First Trimester
Morning sickness hits at almost exactly seven weeks. In some ways, I've been training for this my whole life: I used to get motion sick a lot, and when I get ill, it often comes with nausea. I know when the nausea is just nausea, and at what point to run to the bathroom. I know I will have reprieve right after, but that the lassitude will return—so I must do what I will in the immediate minutes. I take a slice of gingerroot, thinking of my sea voyage two years ago: if I could change out a sail on a stormy night with raw ginger between my teeth, surely I can get through the day with it now.
...
I am sitting on the floor by the bed, contemplating a bowl of plain beef ramen. It's hard to tell whether food will make the nausea worse or better, but I'm pretty sure I should put something in my body. Even thinking about eggs or meat makes the bile rise a little, but I can manage carbs. I can manage broth.
I was okay an hour ago. I made a smoothie: blueberries and apple, snuck in tofu and kale. I made it to the pool downstairs in our complex. I’ve been swimming most mornings: in the water, I feel okay. I feel powerful, laps there and back across the pool. But when I get out, it’s clear I’ve used up all the energy I had put in. I’m shaking, feel like collapse. I make it up the stairs to our loft. Rob holds me, makes me soup, brings a mixing bowl upstairs just in case I need a place to puke.
Robert has been taking care of me to the point of neglecting his own plans. I've been unable to do my work. I haven't eaten properly in half a week. I'm stronger than this, I think. I can push through, finish the video lectures for my final grad school class. But I'm not sure if it's the right thing to do.
...
It has been about a month since I have looked at food and thought, "I want it."
People have told me,
"You wanted this."
And I did.
And I do.
And sometimes, it hurts to succeed.
...
I sat in the sunshine today, ate watermelon, interacted with a cat. I keep making muffins because I can usually eat them. Waiters in cafes were kind to me. I studied until I lost focus, napped until my head was spinning, thought about painting but didn't. That's okay. Tonight I'll crochet. Hundred percent the homework but bomb the test. Learn while it's interesting.

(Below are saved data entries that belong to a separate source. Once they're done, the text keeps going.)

(** * cogix-release: metadata extraction, listing and statistics

    A shallow embedding of the release worker [src/index.ts]:
    [parseReleaseMetadata], [formatFileSize] and the three JSON handlers
    [/api/releases], [/api/releases/:product] and [/api/stats].

    Conventions of the embedding
    - a JavaScript string is a [string]; the separators the worker splits
      on are single characters;
    - a value that may be [undefined] is an [option];
    - an integral JavaScript number (byte count, time value, counter) is a
      [Z];
    - a plain object used as a dictionary is a [gmap string _] holding its
      own properties, with the properties inherited from
      [Object.prototype] written out where the worker reads through them;
    - an exception caught by [try]/[catch] is the [None] of an option. *)

From Stdlib Require Import ZArith Ascii String List Lia Sorted Permutation.
From Stdlib Require Import Numbers.DecimalString.
From stdpp Require Import gmap strings list fin_maps.

Local Open Scope string_scope.
Local Open Scope Z_scope.

(** ** The JavaScript library functions the worker calls *)

Module JS.

(** [s.split(sep)] for a one-character separator: the pieces between the
    occurrences of [sep]; always at least one piece. *)
Fixpoint split (sep : ascii) (s : string) : list string :=
  match s with
  | EmptyString => [EmptyString]
  | String c r =>
      if Ascii.eqb c sep then EmptyString :: split sep r
      else match split sep r with
           | piece :: pieces => String c piece :: pieces
           | [] => [String c EmptyString]
           end
  end.

(** [parts.join(sep)]. *)
Fixpoint join (sep : string) (parts : list string) : string :=
  match parts with
  | [] => ""
  | [p] => p
  | p :: rest => p +:+ sep +:+ join sep rest
  end.

(** [s.includes(c)] for a single character. *)
Fixpoint includes (c : ascii) (s : string) : bool :=
  match s with
  | EmptyString => false
  | String d r => Ascii.eqb d c || includes c r
  end.

(** Truthiness of a value that is a string or [undefined]: only the
    non-empty string is truthy. *)
Definition truthy (v : option string) : bool :=
  match v with
  | Some s => negb (String.eqb s "")
  | None => false
  end.

(** [a || b] where [b] may still be [undefined]. *)
Definition or (a b : option string) : option string :=
  if truthy a then a else b.

(** [a || b] where [b] is a string. *)
Definition or_str (a : option string) (b : string) : string :=
  match a with
  | Some s => if String.eqb s "" then b else s
  | None => b
  end.

(** A [Date] holds an integral time value (milliseconds since the epoch)
    or is the Invalid Date, whose time value is [NaN]. *)
Inductive Date : Type :=
  | ValidDate (t : Z)
  | InvalidDate.

(** [d.getTime()]; [None] stands for [NaN]. *)
Definition getTime (d : Date) : option Z :=
  match d with
  | ValidDate t => Some t
  | InvalidDate => None
  end.

(** [d.toISOString()] throws a [RangeError] on the Invalid Date. The text
    it returns is determined by the time value, which stands for it
    here. *)
Definition toISOString (d : Date) : option Z := getTime d.

(** The names every object literal inherits from [Object.prototype]; each
    of them reads as a function or an object, hence as a truthy value. *)
Definition Object_prototype : list string :=
  [ "constructor"; "hasOwnProperty"; "isPrototypeOf"; "propertyIsEnumerable";
    "toLocaleString"; "toString"; "valueOf"; "__proto__";
    "__defineGetter__"; "__defineSetter__";
    "__lookupGetter__"; "__lookupSetter__" ].

Definition inherited (name : string) : bool :=
  bool_decide (name ∈ Object_prototype).

(** [array.sort(comparefn)]: the sort is stable, and [comparefn a b <= 0]
    keeps [a] in front of [b]. For a comparison function that orders the
    elements consistently the result does not depend on the algorithm;
    it is written here as an insertion sort. *)
Section sort.
Context {A : Type} (comparefn : A -> A -> Z).

Fixpoint sort_insert (a : A) (sorted : list A) : list A :=
  match sorted with
  | [] => [a]
  | b :: rest =>
      if comparefn a b <=? 0 then a :: b :: rest
      else b :: sort_insert a rest
  end.

Fixpoint sort (array : list A) : list A :=
  match array with
  | [] => []
  | a :: rest => sort_insert a (sort rest)
  end.
End sort.

(** [n / 100] printed by [Number.prototype.toString] for an integral
    [n >= 0]: the integer part, then at most two decimals with no
    trailing zero. *)
Definition digits (n : Z) : string :=
  NilZero.string_of_uint (N.to_uint (Z.to_N n)).

Definition hundredths_toString (n : Z) : string :=
  let whole := digits (n / 100) in
  let frac := n mod 100 in
  if frac =? 0 then whole
  else if frac mod 10 =? 0 then whole +:+ "." +:+ digits (frac / 10)
  else whole +:+ "." +:+ digits (frac / 10) +:+ digits (frac mod 10).

End JS.

(** ** Data model *)

Module R2Object.
(** What the bucket reports for one stored object. *)
Record t : Type := mk {
  key : string;
  size : Z;
  uploaded : JS.Date;
  customMetadata : option (gmap string string)
}.
End R2Object.

Module ReleaseMetadata.
Record t : Type := mk {
  product : string;
  version : string;
  platform : string;
  arch : string;
  uploadDate : Z;            (* the instant [toISOString] renders *)
  size : Z;
  filename : string;
  checksum : option string;
  description : option string
}.
End ReleaseMetadata.

Module ReleaseFile.
Record t : Type := mk {
  key : string;
  size : Z;
  uploaded : JS.Date;
  metadata : ReleaseMetadata.t
}.
End ReleaseFile.

(** ** [parseReleaseMetadata] *)

Definition parseReleaseMetadata (object : R2Object.t) : option ReleaseMetadata.t :=
  let customMetadata : gmap string string :=
    default ∅ (R2Object.customMetadata object) in
  let pathParts := JS.split "/" (R2Object.key object) in
  if (length pathParts <? 4)%nat then
    let filename := JS.or_str (last pathParts) (R2Object.key object) in
    uploadDate ← JS.toISOString (R2Object.uploaded object);
    Some {| ReleaseMetadata.product := JS.or_str (customMetadata !! "product") "unknown";
            ReleaseMetadata.version := JS.or_str (customMetadata !! "version") "unknown";
            ReleaseMetadata.platform := JS.or_str (customMetadata !! "platform") "unknown";
            ReleaseMetadata.arch := JS.or_str (customMetadata !! "arch") "unknown";
            ReleaseMetadata.uploadDate := uploadDate;
            ReleaseMetadata.size := R2Object.size object;
            ReleaseMetadata.filename := filename;
            ReleaseMetadata.checksum := customMetadata !! "checksum";
            ReleaseMetadata.description := customMetadata !! "description" |}
  else
    match pathParts with
    | product :: version :: platformArch :: filenameParts =>
        match JS.split "-" platformArch with
        | platform :: archs =>
            let arch := head archs in
            let filename := JS.join "/" filenameParts in
            uploadDate ← JS.toISOString (R2Object.uploaded object);
            Some {| ReleaseMetadata.product := JS.or_str (customMetadata !! "product") product;
                    ReleaseMetadata.version := JS.or_str (customMetadata !! "version") version;
                    ReleaseMetadata.platform := JS.or_str (customMetadata !! "platform") platform;
                    ReleaseMetadata.arch :=
                      JS.or_str (JS.or (customMetadata !! "arch") arch) "unknown";
                    ReleaseMetadata.uploadDate := uploadDate;
                    ReleaseMetadata.size := R2Object.size object;
                    ReleaseMetadata.filename := filename;
                    ReleaseMetadata.checksum := customMetadata !! "checksum";
                    ReleaseMetadata.description := customMetadata !! "description" |}
        | [] => None            (* not reached: [split] yields a piece *)
        end
    | _ => None                 (* not reached: four parts at least *)
    end.

(** The parser's contract as the catalogue uses it: a key, its tags, the
    stored size and a valid creation instant. *)
Definition parse (key : string) (tags : gmap string string) (size t : Z)
  : option ReleaseMetadata.t :=
  parseReleaseMetadata (R2Object.mk key size (JS.ValidDate t) (Some tags)).

(** ** [formatFileSize]

    The worker computes on IEEE doubles; the embedding computes the same
    expression exactly: [Math.floor(Math.log(bytes) / Math.log(1024))] is
    the integer logarithm to base 1024, and [Math.round(x * 100) / 100]
    rounds the exact quotient half up. Below [2^46] bytes the two agree:
    [bytes * 100] is then below [2^53], so every quotient and product of
    the source is an exact double, and the logarithms are far enough from
    the next integer, or exact powers. From there on the doubles only
    approximate the exact value. An index outside [sizes] reads
    [undefined], which string concatenation prints as such. *)

Definition sizes : list string := ["B"; "KB"; "MB"; "GB"; "TB"].
(** * Snake game: shallow embedding of [useSnakeGame] (src/hooks/useSnakeGame.ts)

    The hook keeps one [GameState] in a React state cell; every operation is
    a functional update [prev => next] of that cell.  We model each updater
    as a Rocq function on [GameState].  A JavaScript exception thrown by an
    updater is modelled as [None]. *)

From Stdlib Require Import String.
From Stdlib Require Import ZArith List Bool Lia Permutation.
Import ListNotations.
Open Scope Z_scope.

(** ** Types (src/types/game.ts) *)

Record Position := mkPos { x : Z ; y : Z }.

Inductive Direction := UP | DOWN | LEFT | RIGHT.

Inductive GameStatus := NOT_STARTED | PLAYING | GAME_OVER | WON.

Record GameState := mkState {
  snake : list Position;
  direction : Direction;
  nextDirection : option Direction;   (* [Direction | null] *)
  food : Position;
  score : Z;
  status : GameStatus;
  boardSize : Z
}.

(** Object spreads [{ ...s, field: v }]. *)
Definition with_direction (s : GameState) (d : Direction) : GameState :=
  mkState (snake s) d (nextDirection s) (food s) (score s) (status s) (boardSize s).
Definition with_nextDirection (s : GameState) (d : option Direction) : GameState :=
  mkState (snake s) (direction s) d (food s) (score s) (status s) (boardSize s).
Definition with_status (s : GameState) (st : GameStatus) : GameState :=
  mkState (snake s) (direction s) (nextDirection s) (food s) (score s) st (boardSize s).
Definition with_snake_score (s : GameState) (sn : list Position) (sc : Z) : GameState :=
  mkState sn (direction s) (nextDirection s) (food s) sc (status s) (boardSize s).
Definition with_snake_food_score (s : GameState) (sn : list Position) (f : Position)
  (sc : Z) : GameState :=
  mkState sn (direction s) (nextDirection s) f sc (status s) (boardSize s).

(** ** Constants (src/constants/game.ts) *)

Definition DEFAULT_BOARD_SIZE : Z := 20.
Definition POINTS_PER_FOOD : Z := 3.
Definition WINNING_SCORE : Z := 30.
Definition INITIAL_SNAKE_LENGTH : nat := 3.

(** ** Helpers of useSnakeGame.ts *)

(** Equality of positions as the code tests it: [a.x === b.x && a.y === b.y].
    The occupancy [Set] of [getRandomEmptyPosition] keys positions by the
    string ["x,y"], which is injective on integer coordinates, so
    [Set.has] is the same test. *)
Definition pos_eqb (a b : Position) : bool := (x a =? x b) && (y a =? y b).

Definition pos_eq_dec (a b : Position) : {a = b} + {a <> b}.
Proof. decide equality; apply Z.eq_dec. Defined.

(** [for (let i = 0; i < n; i++)] over a JS number bound, as a list of the
    values taken by [i]. *)
Definition zrange (n : Z) : list Z := map Z.of_nat (seq 0 (Z.to_nat n)).

(** [getInitialSnake]: [center = Math.floor(boardSize / 2)], segments
    [{x: center - i, y: center}] for [i < INITIAL_SNAKE_LENGTH]. *)
Definition getInitialSnake (bs : Z) : list Position :=
  let center := bs / 2 in
  map (fun i => mkPos (center - Z.of_nat i) center) (seq 0 INITIAL_SNAKE_LENGTH).

(** The randomness of [getRandomEmptyPosition]:
    [Math.floor(Math.random() * n)] is an index below [n] whenever [n > 0],
    because [Math.random()] lies in [0, 1). *)
Record RandomSource := mkRandom {
  pick : nat -> nat;
  pick_lt : forall n, (0 < n)%nat -> (pick n < n)%nat
}.

Definition occupiedb (sn : list Position) (p : Position) : bool :=
  existsb (pos_eqb p) sn.

(** The [available] array: x-major, then y, skipping occupied cells. *)
Definition available (bs : Z) (sn : list Position) : list Position :=
  flat_map (fun i =>
    filter (fun p => negb (occupiedb sn p)) (map (fun j => mkPos i j) (zrange bs)))
    (zrange bs).

(** [getRandomEmptyPosition]; [None] is the [throw new Error(...)].  The
    default of [nth] is never used since [pick] stays below the length. *)
Definition getRandomEmptyPosition (rs : RandomSource) (bs : Z) (sn : list Position)
  : option Position :=
  match available bs sn with
  | [] => None
  | (p0 :: _) as av => Some (nth (pick rs (length av)) av p0)
  end.

Definition getNextPosition (head : Position) (d : Direction) : Position :=
  match d with
  | UP => mkPos (x head) (y head - 1)
  | DOWN => mkPos (x head) (y head + 1)
  | LEFT => mkPos (x head - 1) (y head)
  | RIGHT => mkPos (x head + 1) (y head)
  end.

Definition isOppositeDirection (d1 d2 : Direction) : bool :=
  match d1, d2 with
  | UP, DOWN | DOWN, UP | LEFT, RIGHT | RIGHT, LEFT => true
  | _, _ => false
  end.

Definition status_eqb (a b : GameStatus) : bool :=
  match a, b with
  | NOT_STARTED, NOT_STARTED | PLAYING, PLAYING
  | GAME_OVER, GAME_OVER | WON, WON => true
  | _, _ => false
  end.

(** [prev.nextDirection || prev.direction] *)
Definition effectiveDirection (s : GameState) : Direction :=
  match nextDirection s with
  | Some d => d
  | None => direction s
  end.

(** ** The hook's operations *)

(** The [useState] initialiser: status [NOT_STARTED]. *)
Definition initialState (rs : RandomSource) (bs : Z) : option GameState :=
  let initialSnake := getInitialSnake bs in
  match getRandomEmptyPosition rs bs initialSnake with
  | None => None
  | Some f => Some (mkState initialSnake RIGHT None f 0 NOT_STARTED bs)
  end.

(** [startGame]: the new state does not depend on the previous one. *)
Definition startGame (rs : RandomSource) (bs : Z) : option GameState :=
  let initialSnake := getInitialSnake bs in
  match getRandomEmptyPosition rs bs initialSnake with
  | None => None
  | Some f => Some (mkState initialSnake RIGHT None f 0 PLAYING bs)
  end.

(** [changeDirection] (the updater passed to [setGameState]). *)
Definition changeDirection (newDirection : Direction) (prev : GameState) : GameState :=
  if negb (status_eqb (status prev) PLAYING) then prev
  else
    let lastDirection := effectiveDirection prev in
    if isOppositeDirection lastDirection newDirection then prev
    else with_nextDirection prev (Some newDirection).

(** The wall test of [moveSnake]: true when the position is outside. *)
Definition outOfBounds (bs : Z) (p : Position) : bool :=
  (x p <? 0) || (bs <=? x p) || (y p <? 0) || (bs <=? y p).

(** [moveSnake] (the updater passed to [setGameState]); [bs] is the hook's
    [boardSize] argument captured by the callback.  [None] is the
    [TypeError] of [prev.snake[0].x] on an empty snake. *)
Definition moveSnake (rs : RandomSource) (bs : Z) (prev : GameState) : option GameState :=
  if negb (status_eqb (status prev) PLAYING) then Some prev
  else
    let currentDirection := effectiveDirection prev in
    let newState := with_nextDirection (with_direction prev currentDirection) None in
    match snake prev with
    | [] => None
    | head :: _ =>
      let newHead := getNextPosition head currentDirection in
      if outOfBounds bs newHead then Some (with_status newState GAME_OVER)
      else
        let ateFood := (x newHead =? x (food prev)) && (y newHead =? y (food prev)) in
        let bodyToCheck := if ateFood then snake prev else removelast (snake prev) in
        let selfCollision :=
          existsb (fun segment => (x segment =? x newHead) && (y segment =? y newHead))
            bodyToCheck in
        if selfCollision then Some (with_status newState GAME_OVER)
        else
          let newSnake0 := newHead :: snake prev in
          let newSnake := if negb ateFood then removelast newSnake0 else newSnake0 in
          if ateFood then
            let newScore := score prev + POINTS_PER_FOOD in
            if WINNING_SCORE <=? newScore then
              Some (with_status (with_snake_score newState newSnake newScore) WON)
            else
              match getRandomEmptyPosition rs bs newSnake with
              | None => Some (with_status (with_snake_score newState newSnake newScore) WON)
              | Some newFood => Some (with_snake_food_score newState newSnake newFood newScore)
              end
          else Some (with_snake_food_score newState newSnake (food prev) (score prev))
    end.

(** A random source always picking the first available cell. *)
Definition rs0 : RandomSource.
Proof. refine (mkRandom (fun _ => 0%nat) _). intros n Hn. exact Hn. Defined.

(** States reachable in one session of a hook with board size [bs]. *)
Inductive reachable (bs : Z) : GameState -> Prop :=
| reach_init rs s : initialState rs bs = Some s -> reachable bs s
| reach_start rs s : startGame rs bs = Some s -> reachable bs s
| reach_tick rs s s' : reachable bs s -> moveSnake rs bs s = Some s' -> reachable bs s'
| reach_dir d s : reachable bs s -> reachable bs (changeDirection d s).

(** ** Keyboard input: [handleKeyPress] (useSnakeGame.ts, first [useEffect])

    [e.preventDefault()] only affects the browser; the state effect of a
    key event is the [changeDirection] updater for the four arrow keys and
    nothing for any other key. *)
Definition handleKeyPress (key : string) (s : GameState) : GameState :=
  if String.eqb key "ArrowUp" then changeDirection UP s
  else if String.eqb key "ArrowDown" then changeDirection DOWN s
  else if String.eqb key "ArrowLeft" then changeDirection LEFT s
  else if String.eqb key "ArrowRight" then changeDirection RIGHT s
  else s.

(** ** Rendering: [getCellClass] of the [SnakeGame] component

    The component compares the string keys ["x,y"].  On integer
    coordinates these keys are equal exactly when the positions are equal,
    and the empty [headKey] of an empty snake equals no key; so [headKey] is
    modelled as an optional position, [snakeSet.has] as [occupiedb] and the
    food key test as [pos_eqb]. *)
Definition baseClass : string := "w-5 h-5 border border-gray-200".

Definition headKey (s : GameState) : option Position :=
  match snake s with
  | [] => None
  | h :: _ => Some h
  end.

Definition headClass : string := String.append baseClass " bg-green-600".
Definition bodyClass : string := String.append baseClass " bg-green-500".
Definition foodClass : string := String.append baseClass " bg-blue-500".
Definition emptyClass : string := String.append baseClass " bg-white".
(** * ImpulseCheck (main.py): a shallow embedding and its properties

    The program is a curses application: a dictionary of named goals, each a
    record with a counter and a history stack, edited through a four-state
    input machine and written to a JSON file after every change.

    Layout of this file:
    - [Py]    the fragment of Python's object model the program relies on
              (JSON-shaped values, insertion-ordered dictionaries, exceptions);
    - [Json]  [json.dump] / [json.load] with the default options;
    - [App]   [ImpulseControlApp]: its attributes, the handlers and the loop;
    - the theorems, one section per topic.

    What the embedding keeps of the outside world: the keys, the text of
    the entry field, the clock and the outcome of opening the file for
    writing are inputs (an [event] per loop iteration); the content window
    and the file are outputs.  What it leaves out: errors raised by curses
    itself (a terminal too small for a string), signals, errors while
    reading the file, floating-point numbers and characters above U+00FF
    in the file, and the two limits of the interpreter that the codec can
    meet: CPython (3.11 and later, and the security releases before it)
    raises [ValueError] rather than print or parse an integer of more than
    4300 decimal digits, and [RecursionError] on a document nested more
    deeply than its recursion limit allows.  [Json.in_range] delimits the
    values on which [Json.dumps] and [Json.loads] are what CPython
    computes; the statements about the codec are made for those values. *)

From Stdlib Require Import ZArith List String Ascii Bool Lia.
From Stdlib Require Decimal DecimalString DecimalPos DecimalZ DecimalFacts.
Import ListNotations.

Local Open Scope string_scope.
Local Open Scope list_scope.
Local Open Scope Z_scope.

Set Warnings "-register-all".

(* ================================================================== *)
(** ** Python values *)
(* ================================================================== *)

Module Py.

(** The values that can sit in [self.goals]: what [json.load] builds
    (without floats) and what the handlers store.  A [dict] keeps its
    insertion order, so it is an association list; its keys are strings,
    as they are after a JSON load and after [handle_create_goal].
    A [str] is a Rocq string: characters with code point below 256. *)
Inductive pyval : Type :=
| PNone
| PBool (b : bool)
| PInt (n : Z)
| PStr (s : string)
| PList (l : list pyval)
| PDict (d : list (string * pyval)).

Definition dict := list (string * pyval).

(** The exceptions that can cross a function boundary in main.py.
    [OutOfModel] is not a Python exception: it marks a JSON text whose
    value has no counterpart in [pyval] (a float, a character above
    U+00FF).  [RecursionError] is what the decoder of this file returns
    when the fuel of its recursion is used up; the fuel that [Json.loads]
    hands out is never used up, so the decoder of this file never returns
    it.  The recursion limit of the interpreter itself is not modelled
    (see [Json.in_range]). *)
Inductive exn : Type :=
| KeyError | TypeError | AttributeError | IndexError
| OSError | JSONDecodeError | KeyboardInterrupt | RecursionError | OutOfModel.

Definition exn_eqb (a b : exn) : bool :=
  match a, b with
  | KeyError, KeyError | TypeError, TypeError
  | AttributeError, AttributeError | IndexError, IndexError
  | OSError, OSError | JSONDecodeError, JSONDecodeError
  | KeyboardInterrupt, KeyboardInterrupt | RecursionError, RecursionError
  | OutOfModel, OutOfModel => true
  | _, _ => false
  end.

Inductive res (A : Type) : Type :=
| Ok (a : A)
| Raise (e : exn).
Arguments Ok {A} a.
Arguments Raise {A} e.

Definition rbind {A B} (r : res A) (f : A -> res B) : res B :=
  match r with Ok a => f a | Raise e => Raise e end.

(** *** Dictionaries: [k in d], [d[k]], [d[k] = v], [del d[k]] *)

Fixpoint dict_get (d : dict) (k : string) : option pyval :=
  match d with
  | [] => None
  | (k', v) :: r => if String.eqb k k' then Some v else dict_get r k
  end.

Definition dict_mem (d : dict) (k : string) : bool :=
  match dict_get d k with Some _ => true | None => false end.

(** Assignment keeps the position of an existing key and appends a new one. *)
Fixpoint dict_set (d : dict) (k : string) (v : pyval) : dict :=
  match d with
  | [] => [(k, v)]
  | (k', v') :: r =>
      if String.eqb k k' then (k', v) :: r else (k', v') :: dict_set r k v
  end.

Fixpoint dict_del (d : dict) (k : string) : dict :=
  match d with
  | [] => []
  | (k', v') :: r => if String.eqb k k' then r else (k', v') :: dict_del r k
  end.

Definition keys (d : dict) : list string := map fst d.

(** *** Truth value, [len], subscripts on an arbitrary value *)

(** [bool(v)]: what [if v:] and [not v] test. *)
Definition truthy (v : pyval) : bool :=
  match v with
  | PNone => false
  | PBool b => b
  | PInt n => negb (n =? 0)
  | PStr s => negb (String.eqb s "")
  | PList l => match l with [] => false | _ => true end
  | PDict d => match d with [] => false | _ => true end
  end.

(** [len(v)] *)
Definition py_len (v : pyval) : res Z :=
  match v with
  | PStr s => Ok (Z.of_nat (String.length s))
  | PList l => Ok (Z.of_nat (List.length l))
  | PDict d => Ok (Z.of_nat (List.length d))
  | _ => Raise TypeError
  end.

(** [list(v.keys())] *)
Definition py_keys (v : pyval) : res (list string) :=
  match v with
  | PDict d => Ok (keys d)
  | _ => Raise AttributeError
  end.

(** [l[i]] on a Python list: a negative index counts from the end. *)
Definition list_index {A} (l : list A) (i : Z) : res A :=
  let n := Z.of_nat (List.length l) in
  let j := if i <? 0 then i + n else i in
  if (j <? 0) || (n <=? j) then Raise IndexError
  else match nth_error l (Z.to_nat j) with
       | Some a => Ok a
       | None => Raise IndexError
       end.

(** [v[k]] where [k] is [None] or a [str].  A dictionary raises [KeyError]
    on a missing key ([None] is never a key here); a list or a string wants
    an integer index, and the other values are not subscriptable. *)
Definition getitem (v : pyval) (k : option string) : res pyval :=
  match v with
  | PDict d =>
      match k with
      | Some k => match dict_get d k with
                  | Some x => Ok x
                  | None => Raise KeyError
                  end
      | None => Raise KeyError
      end
  | _ => Raise TypeError
  end.

(** [v[k] = x] for a [str] key. *)
Definition setitem (v : pyval) (k : string) (x : pyval) : res pyval :=
  match v with
  | PDict d => Ok (PDict (dict_set d k x))
  | _ => Raise TypeError
  end.

(** [del v[k]] where [k] is [None] or a [str]. *)
Definition delitem (v : pyval) (k : option string) : res pyval :=
  match v with
  | PDict d =>
      match k with
      | Some k => if dict_mem d k then Ok (PDict (dict_del d k))
                  else Raise KeyError
      | None => Raise KeyError
      end
  | _ => Raise TypeError
  end.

The truth is, I'm enjoying my life. The lemon tree scents sweetly in the evening, and I have found a stack of good books. Everything I need, I have.
...
It's 8am and I'm laying in bed sobbing for no reason. I'm not even hungry this time. I've got weird little zits breaking out along my jaw and honestly, I'm lucky. A lot of people get the nausea worse and for many weeks longer. I've been mostly functional. I have the insane privilege to not work, and a sweet partner who brings me food and holds me as best he can. I was planning to do this alone, and though I trust myself to pull through, it is hard enough trying and failing to take care of myself.
Robert walks with me in the evenings to the park a few blocks away. The air is good, the cherries blooming. But it's as much as my body can bear to walk home again.
...
Fighting hard not to think of these as wasted days, watching clouds out the window and it's been another hour and I still haven't eaten anything. But it's better to think of this as my faculties fully engaged: not useless, but clearly pushing limits instead. Weakness is easier to accept when it comes from use of strength.
...
This is basically seasickness but without doing something cool on a boat.
...
Either the nausea subsides or I discover a rhythm: ten hours of sleep, six meals a day, lots of fresh air, lying down often. I take walks, get up early to eat right away. Symptoms build on each other: hunger brings headaches brings lassitude, amplifies nausea. Staying on rhythm helps in the short term, but also balances out my confused metabolism over the course of days. I’m not so empty, which means I can eat. I’m feeling okay, so I can go out and enjoy the sunshine. Finally, one day, I wake up feeling like a human person and am filled with joy. Sun shines in the window over the highway, and my heart lifts. I love food, and I can enjoy it again. I get to be me in my body, even as it starts to grow a someone else.